Le aziende tendono a coinvolgere diversi livelli di esperienza secondo il livello di maturità del proprio modello di economia circolare. Tipicamente, più il modello è avanzato, maggiore è il coinvolgimento di esperti di tutte le discipline. Le risorse esterne, specialmente nelle aree più specialistiche, tendono ad essere particolarmente rilevanti nelle fasi iniziali.  

L’applicazione delle soluzioni digitali non è ancora diffusa 

Le aziende che stanno implementando o prendendo in considerazione le soluzioni digitali a supporto dei progetti di economia circolare stanno studiando in particolare l’information & data management (32,1%), le soluzioni di tracciabilità e piattaforme IoT (20,4%) e il supporto alle decisioni di business (17%). L’applicazione delle soluzioni digitali non appare ancora diffusa, specialmente tra le piccole aziende (mendo di 100 dipendenti), tra le quali il 30,1% non le sta applicando affatto.

Le tecnologie digitali sono viste dal 19% come un fattore abilitante e necessario per l’efficacia delle iniziative e il 12,1% le definisce un fattore chiave per la trasformazione verso l’economia circolare.
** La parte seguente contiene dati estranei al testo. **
(** * jike-skill: the authenticated request executor and the QR poll loop

    A shallow embedding of [src/jike/types.py], [src/jike/auth.py],
    [src/jike/client.py] and of the refresh helpers of the standalone
    scripts, together with the properties the specification states about
    them.

    Python objects live in a store: a [TokenPair] is a heap cell, the client
    attribute [self._tokens] is a reference into that heap.  The network is
    a deterministic server that answers a request from the history of the
    requests issued so far; every call is appended to a log, and every
    [time.sleep] to a list of pauses. *)

From stdpp Require Import gmap strings list fin_maps.
From Stdlib Require Import ZArith.

Local Open Scope string_scope.
Local Open Scope Z_scope.

(* ===================================================================== *)
(** ** Values exchanged with the server                                   *)
(* ===================================================================== *)

(** What [json.loads] builds: [None], [bool], numbers (kept as a fraction;
    only their being zero or not is ever observed), [str], [list] and
    [dict]. *)
#[warnings="-register-all"]
Inductive Json : Type :=
  | JNull
  | JBool (b : bool)
  | JNum (num : Z) (den : positive)
  | JStr (s : string)
  | JArr (l : list Json)
  | JObj (d : gmap string Json).

(** Python truth value of a non-empty/empty [str] or [bytes]. *)
Definition str_truthy (s : string) : bool :=
  match s with
  | EmptyString => false
  | String _ _ => true
  end.

(** Python truth value, as used by [or], [and] and [if]. *)
Definition truthy (v : Json) : bool :=
  match v with
  | JNull => false
  | JBool b => b
  | JNum n _ => negb (n =? 0)
  | JStr s => str_truthy s
  | JArr l => match l with [] => false | _ :: _ => true end
  | JObj d => negb (bool_decide (d = ∅))
  end.

(** A call handed to the [requests] library.  [requests.post] and
    [requests.get] are [requests.request] with the method fixed. *)
Record Request : Type := mkRequest {
  method : string;
  url : string;
  headers : gmap string string;
  kwargs : gmap string Json;
}.
Definition store_DockerConfigJson_member
  (acc : DockerConfigJson.t * option error) (kv : string * Json.value)
  : DockerConfigJson.t * option error :=
  let '(d, e) := acc in
  if key_is (fst kv) "auths" then
    let '(x, e') := store_Auths (snd kv) (DockerConfigJson.Auths d) in
    (DockerConfigJson.mk x, first_error e e')
  else acc.

Definition Unmarshal_DockerConfigJson (data : string) (target : DockerConfigJson.t)
  : DockerConfigJson.t * option error :=
  match Json.parse data with
  | None => (target, Some (jsonSyntaxError "invalid JSON text"))
  | Some (Json.Object ms) =>
      fold_left store_DockerConfigJson_member ms (target, None)
  | Some Json.Null => (target, None)
  | Some _ => (target, Some (jsonTypeError "DockerConfigJson"))
  end.

#[export] Instance secrets : SecretLib := {|
  json_Unmarshal_DockerConfigJson := Unmarshal_DockerConfigJson;
  range_start := fun _ => 0%nat
|}.

(** A stand-in for [ParseImage] on names of the form
    [domain/path:tag]. *)
Fixpoint split_first (c : ascii) (s : string) : option (string * string) :=
  match s with
  | EmptyString => None
  | String d s' =>
      if Ascii.eqb c d then Some (EmptyString, s')
      else match split_first c s' with
           | Some (a, b) => Some (String d a, b)
           | None => None
           end
  end.

Definition ParseImage_names (name : string) : Image.t * option error :=
  match split_first "/" name with
  | Some (domain, rest) =>
      match split_first ":" rest with
      | Some (path, tag) => (Image.mk domain path tag "", None)
      | None => (Image.mk domain rest "latest" "", None)
      end
  | None => (Image.mk "" "" "" "", Some (errorString "invalid reference format"))
  end.

(** Two of the fields of [ImageBlob]. *)
Record Blob2 : Type := mkBlob2 {
  Architecture : string;
  Os : string
}.

Definition store_Blob2_member (acc : Blob2 * option error)
  (kv : string * Json.value) : Blob2 * option error :=
  let '(c, e) := acc in
  if key_is (fst kv) "architecture" then
    let '(x, e') := store_string "ImageBlob.architecture" (snd kv)
                      (Architecture c) in
    (mkBlob2 x (Os c), first_error e e')
  else if key_is (fst kv) "os" then
    let '(x, e') := store_string "ImageBlob.os" (snd kv) (Os c) in
    (mkBlob2 (Architecture c) x, first_error e e')
  else acc.

Definition Unmarshal_Blob2 (data : string) (target : Blob2)
  : Blob2 * option error :=
  match Json.parse data with
  | None => (target, Some (jsonSyntaxError "invalid JSON text"))
  | Some (Json.Object ms) => fold_left store_Blob2_member ms (target, None)
  | Some Json.Null => (target, None)
  | Some _ => (target, Some (jsonTypeError "ImageBlob"))
  end.
(** * maptype: the type-classification and fold engine of [src/index.ts]

    A shallow embedding of [processType], [processObjectType],
    [handleDeclaration], [visit] and [processTypes], and the properties of
    the specification that concern them. *)

From stdpp Require Import base list strings.
From Stdlib Require Import NArith DecimalString Sorted FunctionalExtensionality.

Local Open Scope string_scope.
Local Open Scope list_scope.
Set Warnings "-register-all".

(** ** Effects

    The engine and the handlers it calls are ordinary JavaScript functions:
    they return a value or throw, and they may write to the console.  A
    computation is therefore a log of events together with an outcome. *)

Inductive JsError :=
| Error (message : string)   (* [throw Error(message)] *)
| TypeError                  (* a member of [undefined] is read *)
| RangeError.                (* the call stack of the host is exhausted *)

Inductive outcome (A : Type) :=
| Return (a : A)
| Throw (e : JsError).
Arguments Return {A} a.
Arguments Throw {A} e.

(** A type handle, a property symbol and a syntax location are references
    into the resolution context; the engine never looks inside them. *)
Definition Ty := positive.
Definition Symbol := positive.
Definition Loc := positive.

Inductive Event :=
| ConsoleWarn (message : string)   (* [console.warn(message)] *)
| Classify (type : Ty).            (* [processType] is entered on [type] *)

Record M (A : Type) := Run { log : list Event; result : outcome A }.
Arguments Run {A} log result.
Arguments log {A} _.
Arguments result {A} _.

#[global] Instance M_ret : MRet M := λ A a, Run [] (Return a).

#[global] Instance M_bind : MBind M := λ A B f m,
  match result m with
  | Return a => Run (log m ++ log (f a)) (result (f a))
  | Throw e => Run (log m) (Throw e)
  end.

Definition throw {A} (e : JsError) : M A := Run [] (Throw e).
(** * n8n MCP server: the tool handlers of [src/index.ts]

    The server translates each tool call into requests against the n8n
    REST API.  The handlers are embedded here over an explicit model of
    the JavaScript values they receive and build, of the random source
    behind [crypto.randomBytes] and of the remote API reached through
    axios. *)

From Stdlib Require Import ZArith List String Ascii Bool Lia.
From Stdlib Require Import DecimalString.
From Stdlib.Strings Require Byte.
Import ListNotations.
Local Open Scope string_scope.
Set Warnings "-register-all".

(** ** JavaScript values

    Tool arguments and response bodies are parsed JSON; [JUndefined] is
    what reading an absent property gives.  An object is the list of its
    own enumerable properties in the order [Object.entries] gives them.
    A string is its sequence of bytes in UTF-8, which for ASCII text is
    its sequence of characters. *)

Module JS.

(** A number is either an integer or a finite non-integral number, which
    the handlers never compute with and which is carried with the text
    [Number.prototype.toString] gives for it.  JSON has neither NaN nor
    the infinities. *)
Inductive Number : Type :=
| NInt (z : Z)
| NFrac (text : string).

Inductive Value : Type :=
| JUndefined
| JNull
| JBool (b : bool)
| JNum (n : Number)
| JStr (s : string)
| JArr (items : list Value)
| JObj (props : list (string * Value)).

Definition Props : Type := list (string * Value).

Definition int (z : Z) : Value := JNum (NInt z).
(** * add_skeleton.py: the GLB container codec, the accessor view, the
    humanoid skeleton builder, the skin-weight solver, the animation
    synthesizer and the pipeline that ties them together.

    The development is a shallow embedding of [tools/add_skeleton.py].
    Python objects are modelled as they are at run time:
    - the glTF document is the tree [json.loads] returns (dicts keep their
      insertion order, so an object is an association list);
    - Python floats are IEEE-754 binary64 numbers, i.e. Rocq's primitive
      floats; 32-bit floats are handled through [SpecFloat] at precision 24;
    - exceptions are values of [PyErr], carried by the [result] monad;
    - the file system is a finite map from paths to file contents.

    What the script takes from its platform and cannot be replayed bit for
    bit (the JSON text codec, libm's sine and cosine, the order numpy's
    argsort gives to equal keys) is a field of the [Platform] class. *)

From Stdlib Require Import ZArith List String Ascii Floats Lia Bool DecimalString.
From Stdlib.Strings Require Import Byte.
From stdpp Require Import base option list gmap strings.

Set Warnings "-inexact-float,-register-all".
Local Open Scope Z_scope.
Definition set_Attributes (f : gmap Attribute (list string) → gmap Attribute (list string))
    (o : Object) : Object :=
  mkObject (DistinguishedName o) (f (Attributes o)) (memberof o) (members o)
           (CanPwn o) (PwnableBy o).
Definition set_memberof (f : list ptr → list ptr) (o : Object) : Object :=
  mkObject (DistinguishedName o) (Attributes o) (f (memberof o)) (members o)
           (CanPwn o) (PwnableBy o).
Definition set_members (f : list ptr → list ptr) (o : Object) : Object :=
  mkObject (DistinguishedName o) (Attributes o) (memberof o) (f (members o))
           (CanPwn o) (PwnableBy o).
Definition set_CanPwn (f : list PwnInfo → list PwnInfo) (o : Object) : Object :=
  mkObject (DistinguishedName o) (Attributes o) (memberof o) (members o)
           (f (CanPwn o)) (PwnableBy o).
Definition set_PwnableBy (f : list PwnInfo → list PwnInfo) (o : Object) : Object :=
  mkObject (DistinguishedName o) (Attributes o) (memberof o) (members o)
           (CanPwn o) (f (PwnableBy o)).

(** An object literal [&Object{DistinguishedName: dn, Attributes: attrs}]:
    every other field has its zero value. *)
Definition newObject (dn : string) (attrs : gmap Attribute (list string)) : Object :=
  mkObject dn attrs [] [] [] [].

(** One access-control entry of a decoded security descriptor, with the
    fields the LAPS analyzer reads. *)
Record ACE : Set := mkACE {
  ace_Type : Z;
  ace_Mask : Z;
  ace_SID : SID;
  ace_ObjectType : UUID
}.
Record ACL : Set := mkACL { Entries : list ACE }.
Record SecurityDescriptor : Set := mkSD { DACL : ACL }.

(** A raw directory record of the cache file. *)
Record RawObject : Type := mkRawObject {
  raw_DistinguishedName : string;
  raw_Attributes : gmap string (list string)
}.

(** The object store: its two indexes. *)
Record Objects : Type := mkObjects {
  dnmap : gmap string ptr;
  sidmap : gmap string ptr
}.

(** An analyzer function value.  The closure [main] builds for LAPS is its
    code together with the [objectGUID] it captures; the analyzers registered
    outside [main] are referred to by number. *)
Inductive AnalyzerFunc : Set :=
  | BuiltinAnalyzer (id : nat)
  | LAPSAnalyzer (objectGUID : UUID).

(** [PwnAnalyzer{Method, ObjectAnalyzer}]. *)
Record PwnAnalyzer : Set := mkPwnAnalyzer {
  AnalyzerMethod : PwnMethod;
  ObjectAnalyzer : AnalyzerFunc
}.

(** The heap and the package-level variables. *)
Record World : Type := mkWorld {
  heap : list Object;
  AllObjects : Objects;
  PwnAnalyzers : list PwnAnalyzer;
  AllRights : gmap string ptr;
  AllSchemaAttributes : gmap string ptr;
  AllSchemaClasses : gmap string ptr
}.

Definition set_heap (f : list Object → list Object) (w : World) : World :=
  mkWorld (f (heap w)) (AllObjects w) (PwnAnalyzers w) (AllRights w)
          (AllSchemaAttributes w) (AllSchemaClasses w).
Definition set_AllObjects (f : Objects → Objects) (w : World) : World :=
  mkWorld (heap w) (f (AllObjects w)) (PwnAnalyzers w) (AllRights w)
          (AllSchemaAttributes w) (AllSchemaClasses w).
Definition set_PwnAnalyzers (f : list PwnAnalyzer → list PwnAnalyzer) (w : World) : World :=
  mkWorld (heap w) (AllObjects w) (f (PwnAnalyzers w)) (AllRights w)
          (AllSchemaAttributes w) (AllSchemaClasses w).
Definition set_AllRights (f : gmap string ptr → gmap string ptr) (w : World) : World :=
  mkWorld (heap w) (AllObjects w) (PwnAnalyzers w) (f (AllRights w))
          (AllSchemaAttributes w) (AllSchemaClasses w).
Definition set_AllSchemaAttributes (f : gmap string ptr → gmap string ptr) (w : World) : World :=
  mkWorld (heap w) (AllObjects w) (PwnAnalyzers w) (AllRights w)
          (f (AllSchemaAttributes w)) (AllSchemaClasses w).
Definition set_AllSchemaClasses (f : gmap string ptr → gmap string ptr) (w : World) : World :=
  mkWorld (heap w) (AllObjects w) (PwnAnalyzers w) (AllRights w)
          (AllSchemaAttributes w) (f (AllSchemaClasses w)).

(** Dereferencing a pointer; a pointer outside the heap is nil. *)
Definition deref (w : World) (p : ptr) : result Object :=
  match heap w !! p with
  | Some o => Ok o
  | None => Fatal "nil pointer dereference"
  end.

(** An in-place update of the object behind a pointer. *)
Definition modify (p : ptr) (f : Object → Object) (w : World) : result World :=
  o ← deref w p;
  Ok (set_heap (λ h, <[p := f o]> h) w).

(** ** Declarations of the repository that [main.go] uses and does not contain

    Constants, tables and methods declared in the other files of the
    package.  Every definition below is generic in them. *)

Class Externals : Type := {
  (** The well-known principals the evaluation pass exempts. *)
  SelfSID : SID;
  CreatorOwnerSID : SID;
  SystemSID : SID;
  (** ACE type and access-mask constants. *)
  ACETYPE_ACCESS_ALLOWED_OBJECT : Z;
  RIGHT_DS_READ_PROPERTY : Z;
  (** [userAccountControl] flag constants. *)
  UAC_TRUSTED_FOR_DELEGATION : Z;
  UAC_TRUSTED_TO_AUTH_FOR_DELEGATION : Z;
  UAC_WORKSTATION_TRUST_ACCOUNT : Z;
  UAC_SERVER_TRUST_ACCOUNT : Z;
  UAC_ACCOUNTDISABLE : Z;
  UAC_PASSWD_CANT_CHANGE : Z;
  UAC_DONT_EXPIRE_PASSWORD : Z;
  UAC_PASSWD_NOTREQD : Z;
  (** The table of well-known SIDs, [sid] string to display name, in the
      order one [range] over it happens to visit its entries. *)
  knownsids : list (string * string);
  (** [SIDFromString]: the binary SID and whether [err != nil]. *)
  SIDFromString : string → SID * bool;
  (** [RawObject.ToObject(importall)]. *)
  ToObject : RawObject → bool → Object;
  (** The classification behind [Type()], a function of the values of
      [objectClass], [objectCategory] and [sAMAccountType]. *)
  classify : list string → list string → list string → ObjectType;
  (** [ObjectType.String()]. *)
  ObjectTypeString : ObjectType → string;
  (** [Object.SecurityDescriptor()]: the decoded descriptor, or the decode
      error. *)
  o_SecurityDescriptor : Object → SecurityDescriptor + string;
  (** [Object.MemberOf()], run for its effect on the heap. *)
  o_MemberOf : ptr → World → World;
  (** [Object.AttrTimestamp], [Object.AttrInt]: [None] when [ok] is false. *)
  o_AttrTimestamp : Object → Attribute → option Z;
  o_AttrInt : Object → Attribute → option Z;
  (** [Object.OneAttr], [Object.HasAttrValue]. *)
  o_OneAttr : Object → Attribute → string;
  o_HasAttrValue : Object → Attribute → string → bool;
  (** [int(time.Since(t)/time.Hour)] and [strconv.Itoa]. *)
  hoursSince : Z → Z;
  Itoa : Z → string;
  (** [strings.ToLower]. *)
  strings_ToLower : string → string;
  (** [uuid.FromString], [uuid.FromBytes]: the UUID and whether
      [err != nil]; [SwapUUIDEndianess]. *)
  uuid_FromString : string → UUID * bool;
  uuid_FromBytes : string → UUID * bool;
  SwapUUIDEndianess : UUID → UUID;
  (** The distinguished name [FindOrAddSID] gives the placeholder it
      creates for a SID. *)
  syntheticDN : SID → string;
  (** The analyzers registered outside [main], by number. *)
  builtin : nat → ptr → World → result (list ptr * World)
}.

(** [strings.Contains]. *)
Fixpoint strings_Contains (s sub : string) : bool :=
  String.prefix sub s ||
  match s with
  | EmptyString => false
  | String _ s' => strings_Contains s' sub
  end.

Section Program.
Context `{Externals}.

(** ** Object accessors *)

(** Modelled from the spec: [Object.Attr] is declared outside [main.go];
    "attribute(id) returns the sequence (empty if absent, never an error)". *)
Definition o_Attr (o : Object) (a : Attribute) : list string :=
  default [] (Attributes o !! a).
Inoltre, il 28,1% attribuisce alle tecnologie digitali un ruolo nel rafforzare anche l’efficienza delle iniziative, confermando come, per essere scalabile, la trasformazione verso l’economia circolare richieda un approccio digitale guidato dai dati (data-driven).

Le terze parti possono aggiungere valore

Alla domanda sul valore che le organizzazioni di terza parte possono aggiungere a progetti di economia circolare, il 30,9% risponde che sono utili a dimostrare la conformità agli enti di regolazione e il 28,3% dichiara che accrescono la fiducia dei clienti e dei consumatori finali.

Come dimostra la ricerca, la transizione verso l’economia circolare richiede cambiamento sistematico, collaborazioni e coinvolgimento di tutta la catena del valore, compresi i consumatori. Grazie alle tecnologie digitali, una terza parte è in grado di agire da facilitatore, creando un ambiente di fiducia in cui possono affermarsi l’innovazione e la circolarità.